Among the many beautiful and historical churches of Rome, there is the Church of Holy Mary of the Conception of the Capuchins. Among other spiritual treasures, the church holds the famous painting of Saint Michael the Archangel by Guido Reni and the tomb monument of the Polish prince, Alexander Sobieski.

In addition to these masterpieces, the church holds a powerful lesson for believers, especially in November when we traditionally remember and pray for our beloved dead. For us to find this helpful lesson, however, we have to explore a different part of this house of worship.

In spite of its other spiritual patrimony, the Church of the Conception is most known for its infamous Crypt Chapel of the Bones. To the surprise of many, the lower chapel is actually a “bone church,” meaning it is completely composed of human bones, hanging lanterns and all. While the chapel is some “weird Catholic stuff,” to say the least, it does present a pressing and unavoidable lesson.

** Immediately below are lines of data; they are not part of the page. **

Lemma close_before_parse_witness :
  let s := Socket.run Example.ping_message [Socket.Connect; Socket.Data "{"] in
  Socket.promise s = Pending
  /\ Socket.responseData s <> ""
  /\ Socket.promise (Socket.on_close s)
     = Rejected (Error "Invalid JSON response").
Proof.
  intros s.
  assert (Hp : Socket.promise s = Pending) by (vm_compute; reflexivity).
  assert (Hb : Socket.responseData s <> "") by (vm_compute; discriminate).
  split; [exact Hp|]. split; [exact Hb|].
  exact (proj1 (proj1 (close_before_parse Example.node Example.ping_message
                         [Socket.Connect; Socket.Data "{"] Hp) Hb)).
Defined.

(** ** The dispatcher *)

Lemma composite_message_embeds {host : Host} (socketErr httpErr : js_error) :
  contains (Js.error_message socketErr)
    (Dispatch.composite_message socketErr httpErr)
  /\ contains (Js.error_message httpErr)
       (Dispatch.composite_message socketErr httpErr).
Proof.
  unfold Dispatch.composite_message. split.
  - apply contains_middle.
  - exists ("Connection failed: Socket(" ++ Js.error_message socketErr
             ++ "), HTTP("), ")".
    now rewrite !append_assoc.
Qed.

Lemma sendMessage_cases {host : Host} (net : Dispatch.network)
  (message : Js.val) :
  Dispatch.sendMessage net message
  = match snd (Dispatch.sendToSocket net message) with
    | Fulfilled v => ([Dispatch.SocketTransport], Fulfilled v)
    | Pending => ([Dispatch.SocketTransport], Pending)
    | Rejected socketErr =>
        ([Dispatch.SocketTransport; Dispatch.HttpTransport],
         match snd (Dispatch.sendToHttp net message) with
         | Fulfilled v => Fulfilled v
         | Pending => Pending
         | Rejected httpErr =>
             Rejected (Error (Dispatch.composite_message socketErr httpErr))
         end)
    end.
Proof.
  unfold Dispatch.sendMessage, Dispatch.try_catch, Dispatch.sendToSocket.
  simpl. destruct (Socket.promise _); try reflexivity.
  unfold Dispatch.sendToHttp. simpl.
  destruct (Dispatch.http net) as [|e'|status body]; try reflexivity.
  destruct (negb _); [reflexivity|].
  destruct (JSON_parse body); reflexivity.
Qed.

(** C3. [sendMessage] attempts the socket first; the HTTP transport is
    attempted only after the socket attempt has been rejected; when both
    are rejected the call is rejected with one error whose message embeds
    both messages.  With the socket refused (["refused"]) and the HTTP
    status 500, both appear in the composite message. *)
Theorem sendMessage_socket_then_http :
  (forall (host : Host) (net : Dispatch.network) (message : Js.val),
     Dispatch.sendMessage net message
     = match snd (Dispatch.sendToSocket net message) with
       | Fulfilled v => ([Dispatch.SocketTransport], Fulfilled v)
       | Pending => ([Dispatch.SocketTransport], Pending)
       | Rejected socketErr =>
           ([Dispatch.SocketTransport; Dispatch.HttpTransport],
            match snd (Dispatch.sendToHttp net message) with
            | Fulfilled v => Fulfilled v
            | Pending => Pending
            | Rejected httpErr =>
                Rejected (Error (Dispatch.composite_message socketErr httpErr))
            end)
       end)
  /\ (forall (host : Host) (socketErr httpErr : js_error),
        contains (Js.error_message socketErr)
          (Dispatch.composite_message socketErr httpErr)
        /\ contains (Js.error_message httpErr)
             (Dispatch.composite_message socketErr httpErr))
  /\ (exists m,
        Dispatch.sendMessage Example.offline Example.ping_message
        = ([Dispatch.SocketTransport; Dispatch.HttpTransport],
           Rejected (Error m))
        /\ contains "refused" m /\ contains "500" m).
Proof.
  split; [intros; apply sendMessage_cases|].
  split; [intros; apply composite_message_embeds|].
  exists "Connection failed: Socket(refused), HTTP(HTTP error: 500)".
  split; [vm_compute; reflexivity|]. split.
  - exists "Connection failed: Socket(", "), HTTP(HTTP error: 500)".
    reflexivity.
  - exists "Connection failed: Socket(refused), HTTP(HTTP error: ", ")".
    reflexivity.
Qed.

(** ** The call-tool handler *)
Section CallToolFacts.
Context {host : Host}.

Lemma actors_text_nonempty a t :
  CallTool.actors_text a = Ok t -> nonempty t = true.
Proof.
  unfold CallTool.actors_text. destruct a; try discriminate.
  destruct (map_result CallTool.actor_line items); simpl; [|discriminate].
  intros H. injection H as <-. reflexivity.
Qed.

Lemma pretty_object_nonempty (props : Js.object) :
  nonempty (Js.JSON_stringify_pretty (VObj props)) = true.
Proof.
  unfold Js.JSON_stringify_pretty. simpl. unfold Js.wrap.
  destruct (List.map _ props); reflexivity.
Qed.

Lemma format_success_in_order (props : Js.object) :
  CallTool.format_success (VObj props) = Layout.blocks_in_order props.
Proof.
  unfold CallTool.format_success, Layout.blocks_in_order,
    Layout.text_pieces, Layout.image_blocks, Layout.text_blocks,
    Layout.piece, Layout.joined, Js.get_prop, Js.truthy_opt.
  cbn [bind].
  pose proof (pretty_object_nonempty props) as Hfb. revert Hfb.
  generalize (Js.JSON_stringify_pretty (VObj props)) as fallback.
  generalize (Js.or_default (@obj_get (value num) props "format") (VStr "png")) as fmt.
  generalize (@obj_get (value num) props "output") as O.
  generalize (@obj_get (value num) props "result") as R.
  generalize (@obj_get (value num) props "actors") as A.
  generalize (@obj_get (value num) props "image") as I.
  intros I A R O fmt fallback Hfb.
  destruct O as [o|];
    [destruct (Js.truthy o);
     [destruct (Js.to_string o) as [[|c s]|e]|]|];
  (destruct R as [r|];
    [destruct (Js.truthy r); [generalize (Js.JSON_stringify_pretty r) as pr; intros pr|]|]);
  (destruct A as [a|];
    [destruct (Js.truthy a);
     [destruct (CallTool.actors_text a) as [t|e'] eqn:Ha;
      [pose proof (actors_text_nonempty _ _ Ha) as Hne; destruct t as [|c' t']; [discriminate Hne|]|]|]|]);
  (destruct I as [i|];
    [destruct (Js.truthy i);
     [destruct (Js.to_string fmt) as [kind|e'']|]|]);
  simpl; rewrite ?append_assoc, ?Hfb; try reflexivity.
  all: match goal with |- ?G => idtac G end.
Qed.
(** The selector returns a pair whatever happens: no exception leaves
    [get_ai_response]. *)
Lemma get_ai_response_never_raises (depth : nat)
    (completions : list Completion) :
  never_raises (get_ai_response depth completions).
Proof.
  destruct completions as [|c rest]; [intros s r s' t [=]|].
  cbn [get_ai_response]. apply try_except_never_raises.
  intros e s r s' t H. run_unfold. injection H as <- _ _. eauto.
Qed.

(** Scaling a weight changes neither the ids nor the texts. *)
Lemma find_picked_alter (k : float) (arr : list Message) (p : Val)
    (i : nat) (picked : Message) :
  find_picked arr p = Some (i, picked) ->
  find_picked (alter (scale_weight k) i arr) p = Some (i, scale_weight k picked).
Proof.
  unfold find_picked. intros H.
  apply list_find_Some in H as (Hi & Hp & Hbefore).
  apply list_find_Some. split; [|split].
  - rewrite list_lookup_alter_eq, Hi. reflexivity.
  - exact Hp.
  - intros j y Hj Hlt. rewrite list_lookup_alter_ne in Hj by lia.
    exact (Hbefore j y Hj Hlt).
Qed.

Lemma is_echo_alter (k : float) (g : string) (picked : Message)
    (arr : list Message) (i : nat) :
  is_echo g picked (alter (scale_weight k) i arr) = is_echo g picked arr.
Proof.
  unfold is_echo. f_equal. revert i.
  induction arr as [|x arr IH]; intros [|i]; cbn; try reflexivity.
  rewrite IH. reflexivity.
Qed.






(** Scenario B: the service answers "hello" to the message 2, which
    reads "hello"; it is asked again and answers "hello there". The
    selector returns the second answer, after two requests, and the
    picked weight has been halved twice. *)
Lemma scenario_B_regenerates :
  exists self' t,
    get_ai_response 980 [Sample.hello "2"; Sample.hello_there "2"]
                    Sample.bot_echo
    = Some (Ok {| response := VStr "hello there";
                  picked_message := VStr "2" |}, self', t)
    /\ length (filter (fun ev => is_completion_request ev = true) t) = 2%nat
    /\ weight <$> message_array self' = [1.0; 0.25; 1.0]%float.
Proof.
  eexists _, _. split; [vm_compute; reflexivity|]. split; reflexivity.
Qed.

As disturbing as they are, the chapel’s bones – from skulls to feet digits – are a stark reminder that our lives are short and that we are all going to die.

In case we miss the obvious, our skeletal friars of the chapel conclude our visit to their resting place with a simple sign, written in all the major languages, that basically reads: “We were once what you are now. You will one day be what we are now.”

Well, there it is. And there’s no distracting ourselves or avoiding the indisputable. Our mortality is looking us right in the face. What are we going to do about it?

There are many positive and encouraging things that believers and people of goodwill can do to accept and live out the ephemeral aspect of life. Death does not have to be a harsh reality or a feared guest at the end of our lives. Of the many things that can be done, here are only three:

1)  In our lives, we can actively keep the memory and presence of our departed loved ones with us. We don’t let them disappear. We don’t treat them with an odd sense of shame or whispered silence. We talk about them, we spiritually converse with them, we keep their pictures on our walls, we recall stories from our lives together, we remind others about them, we laugh and cry as we remember them, and we continue to apply and cherish the good things we learned from them or with them.

Incidentally, this is what November is all about for believers. It’s the Church’s annual memo to us about remembering our beloved dead.

By living in communion with the dead, death loses its sting. It becomes a part of our lives. And our transition from life to death becomes less overwhelming and easier to think about as we actively share our lives now in spiritual solidarity with those who have already died.

2)  In our lives, we can give mercy generously and seek to have compassionate hearts in our dealings with others. It is a time-tested, observable spiritual truth that nothing restricts or shocks the soul more than sustained unforgiveness.

The refusal to give mercy to others (or ourselves) is to choose to leave an open wound on our souls. Just as a closed door doesn’t stop a fight, so a closed heart doesn’t stop a hurt or an offense.

A burdened soul is a heavy soul. And such a soul finds transcendence and eternity as things far removed from its experience and context. Such souls become very insular and short-sighted. The reality of death, or possible ways of being at peace with it, are not even on the radar.

In such a state, an unexpected death of a loved one or a terminal diagnosis would be intensely abrupt and bring everything crashing down because death – which is a natural part of life – was not in the equation at all.

By giving mercy, we let our souls breathe. Such souls are healthy. And healthy souls push us and inspire us to seek transcendental and eternal things. They help us to understand and prepare for death.

3)  In all our duties and responsibilities, we have to seize and cherish the present moment. Many of us struggle with dwelling on the past or obsessing about the future, but divine grace, other people, and opportunities are only found in the present moment, right here and right now.

If we want a happy death, we have to live happy lives. Happiness is found by claiming the grace, the love, and the opportunities of the present moment.

In these three simple ways, we can heed the sage advice of our Capuchin friars in the Bone Church. As their bones convict us, so their wisdom instructs us. We will be what they are now. It’s time to get ready.